# Fizz in wine



## Tkametz (Dec 7, 2011)

Last year, 2010, I made some Syrah from grapes. The brix was low so I added 10 lbs of sugar to 600 lbs of grapes to bring the Brix up to 24. Fermentation went nicely. I racked two times before aging in oak barrels for four month. Because of a move, I bottled in August, 10 month after the process began. When I opened the barrels, the wine was under pressure and had a fizz to it. I could sware that fermentation had ended back in December. I racked again before bottling but now when I open a bottle it has a fizz yet. The wine has a somewhat acidic taste after the fizz is gone. Any ideas?


----------



## Rocky (Dec 7, 2011)

Sounds like an incomplete de-gassing. The wine has retained CO2 in small enough amounts not to blow the cork but enough to fizz.


----------



## Midwest Vintner (Dec 8, 2011)

Rocky said:


> Sounds like an incomplete de-gassing. The wine has retained CO2 in small enough amounts not to blow the cork but enough to fizz.



x2. A good splash racking usually fixes that.


----------



## robie (Dec 8, 2011)

Surprised you have a CO2 problem with a wine from fresh grapes. I guess it could be MLF.

The presence of CO2 makes the wine a little tart/bitter to the taste.
Sounds more like CO2. If so, you will need to decant each bottle for 2 to 4 hours before you drink it. Swirl it around a few times during decanting. It's a pain, but not much else you can do, unless you want to pour all back into a container, degas, then bottle again. 

You likely will find the aroma of the wine will be much better after decanting for awhile. CO2 seems to block the aroma sometimes.


----------



## Rocky (Dec 8, 2011)

Not a bad idea to decant/aerate reds anyway. I feel I get a really good result when I do. We have a decanter (I think it is called a 'ships decanter' with a wide base and narrow neck) and it allows the wine to really breathe. I should also add we always finish the entire bottle so there is no danger of oxidation.


----------



## Tkametz (Dec 9, 2011)

Thanks guys. I've been making wine for five years and this is the first time this happened. After I de-fuzz it it is drinkable. It's not the best I ever made but it is drinkable.


----------



## Midwest Vintner (Dec 9, 2011)

Next time, splash rack and let it sit. The bubbles keep particles in suspension and then there is the gas that can leave bad tastes/aromas. If you get the gas out BEFORE bottling and let it sit, it can fix itself. Sometimes that works and sometimes it's just a bad batch. It's possible that there was a "bug" in it of sorts.

I know you were in a bind, so that's what hurt this batch. Over the years of making wine (just over 7), my dad and I have had to fix many experiments with trial and error. If I would have just been on here earlier, I'd have known more of what to do with some of them.


----------



## Flame145 (Dec 9, 2011)

Tkametz said:


> Last year, 2010, I made some Syrah from grapes.
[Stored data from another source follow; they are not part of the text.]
(* ===== verification/ToyApp.v ===== *)
(** * A node at work

    The nodes of the other files run through a height: consensus is ready, a round starts, the
    node proposes, its block is decided and finalized, and the channel closes. *)

From S2P Require Import Prelude BTree Validators Proposal ConsensusSpec Codec CodecProps StoreCodec Store StoreCodecProps StoreProps StoreInv StoreQueries ToyCrypto ToyStore Streaming ToyStreams StreamingProps Decide DecideProps ToyDecide Ingest Propose ToyIngest ToyPropose Serve ToyServe Startup StartupProps ToyStartup App AppMem AppProps RequestProps.

Definition toy_config : Config := mkConfig 9 [] 0 true 10 1000000.
Definition toy_outside : Outside :=
  mkOutside toy_env toy_node toy_clock toy_engine (toy_execution 3) (toy_builder [Byte.x04]) toy_history.
Definition toy_inputs : list Input :=
  [Message toy_outside ConsensusReady; Message toy_outside (StartedRound 4 (Some 0) 9); Message toy_outside (GetValue 4 (Some 0));
   Message toy_outside (Decided toy_height4); Message toy_outside ExtendVote;
   Message toy_outside (Finalized toy_height4 (mkMisbehaviorEvidence [] [])); ChannelClosed; Message toy_outside ConsensusReady].
Lemma toy_app_ok : app_ok toy_proposing.
Proof.
  split; [apply toy_db_ok| |done|].
  - split; [split; [apply new_wf|intros k x msg H; by apply elem_of_nil in H]|done|].
    intros h x H. by apply elem_of_nil in H.
  - intros i e H. by destruct i.
Qed.
Lemma toy_outside_wf : wf_outside toy_outside.
Proof.
  split; [by vm_compute|]. intros n h b. cbn. case_decide; [done|]. by intros [= <-].
Qed.
Lemma toy_inputs_wf : Forall wf_input toy_inputs.
Proof.
  assert (∀ msg, wf_msg msg → wf_input (Message toy_outside msg)) as W by (intros msg H; split; [apply toy_outside_wf|exact H]).
  assert (round_ok (Some 0)) as R by (exists 0; by split).
  assert (wf_certificate toy_height4 ∧ uint 64 4) as C by (split; [apply toy_height4_wf|by vm_compute]).
  assert (wf_address 9 ∧ uint 64 4) as [A U] by (by vm_compute).
  apply Forall_cons_2; [by apply W|]. apply Forall_cons_2; [by apply W|]. apply Forall_cons_2; [by apply W|].
  apply Forall_cons_2; [by apply W|]. apply Forall_cons_2; [by apply W|].
  apply Forall_cons_2; [apply W; split_and!; [apply C..|by constructor|by constructor]|].
  apply Forall_cons_2; [done|]. apply Forall_cons_2; [by apply W|]. by apply Forall_nil.
Qed.

Definition said (e : Sent) : string :=
  match e with
  | SentAck _ => "acknowledged"
  | SentForkchoice _ _ => "forkchoice"
  | SentNext _ _ => "next"
  | SentParts _ _ => "parts"
  end.
Lemma application_sound_witness :
  let '(r, a) := run toy_config true toy_inputs toy_proposing in
  r = Ok tt ∧ said <$> st_sent (app_state a) = ["next"; "parts"; "acknowledged"; "forkchoice"; "next"]
  ∧ conversation (st_sent (app_state a)) ∧ snap_height (app_status a) = 5 ∧ length (app_replies a) = 6%nat.
Proof.
  pose proof (application_sound toy_config true toy_inputs toy_proposing toy_app_ok ltac:(by vm_compute) toy_inputs_wf) as X.
  assert (let '(r, a) := run toy_config true toy_inputs toy_proposing in
          (r, said <$> st_sent (app_state a), snap_height (app_status a), length (app_replies a))
          = (Ok tt, ["next"; "parts"; "acknowledged"; "forkchoice"; "next"], 5, 6%nat)) as Y by (by vm_compute).
  destruct (run _ _ _ _) as [r a]. injection Y as Y1 Y2 Y3 Y4. destruct X as (_ & C & _).
  split; [exact Y1|]. split; [exact Y2|]. split; [exact C|]. split; [exact Y3|exact Y4].
Defined.

(** The certificates of the heights 2 to 3. *)
Definition toy_snapshot : StatusSnapshot := status_snapshot toy_config toy_proposing.
Definition range_heights (r : result AppError AppAnswer) : option (list Z) :=
  match r with Ok (AnswerCertificateRange (Some (Store.Complete l))) => Some ((λ i, cert_height (info_certificate i)) <$> l) | _ => None end.
Lemma requests_answered_from_store_witness :
  let '(r, db') := handle_app_request toy_engine toy_snapshot 0 (GetCertificateRange 2 2) toy_db in
  range_heights r = Some [2; 3] ∧ tables db' = tables toy_db ∧ answered toy_engine toy_snapshot 0 toy_db (GetCertificateRange 2 2) r.
Proof.
  pose proof (requests_answered_from_store toy_engine toy_snapshot 0 (GetCertificateRange 2 2) toy_db toy_db_ok) as X.
  assert (range_heights (handle_app_request toy_engine toy_snapshot 0 (GetCertificateRange 2 2) toy_db).1 = Some [2; 3]) as Y by (by vm_compute).
  destruct (handle_app_request _ _ _ _ _) as [r db']. destruct X as [T A]. split; [exact Y|]. by split.
Defined.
The brix was low so I added 10 lbs of sugar to 600 lbs of grapes to bring the Brix up to 24. Fermentation went nicely. I racked two times before aging in oak barrels for four month. Because of a move, I bottled in August, 10 month after the process began. When I opened the barrels, the wine was under pressure and had a fizz to it. I could sware that fermentation had ended back in December. I racked again before bottling but now when I open a bottle it has a fizz yet. The wine has a somewhat acidic taste after the fizz is gone. Any ideas?



Sounds like it could possibly ML Ferment that start on its own. That would give you the pressure and that little fizz on the tongue.


----------



## Nobody_Special (Dec 22, 2011)

You didn't mention whether you MLF'd originally, or tested for completion of MLF... if not, I'd agree with the probable spontaneous MLF being a good possibility here.


----------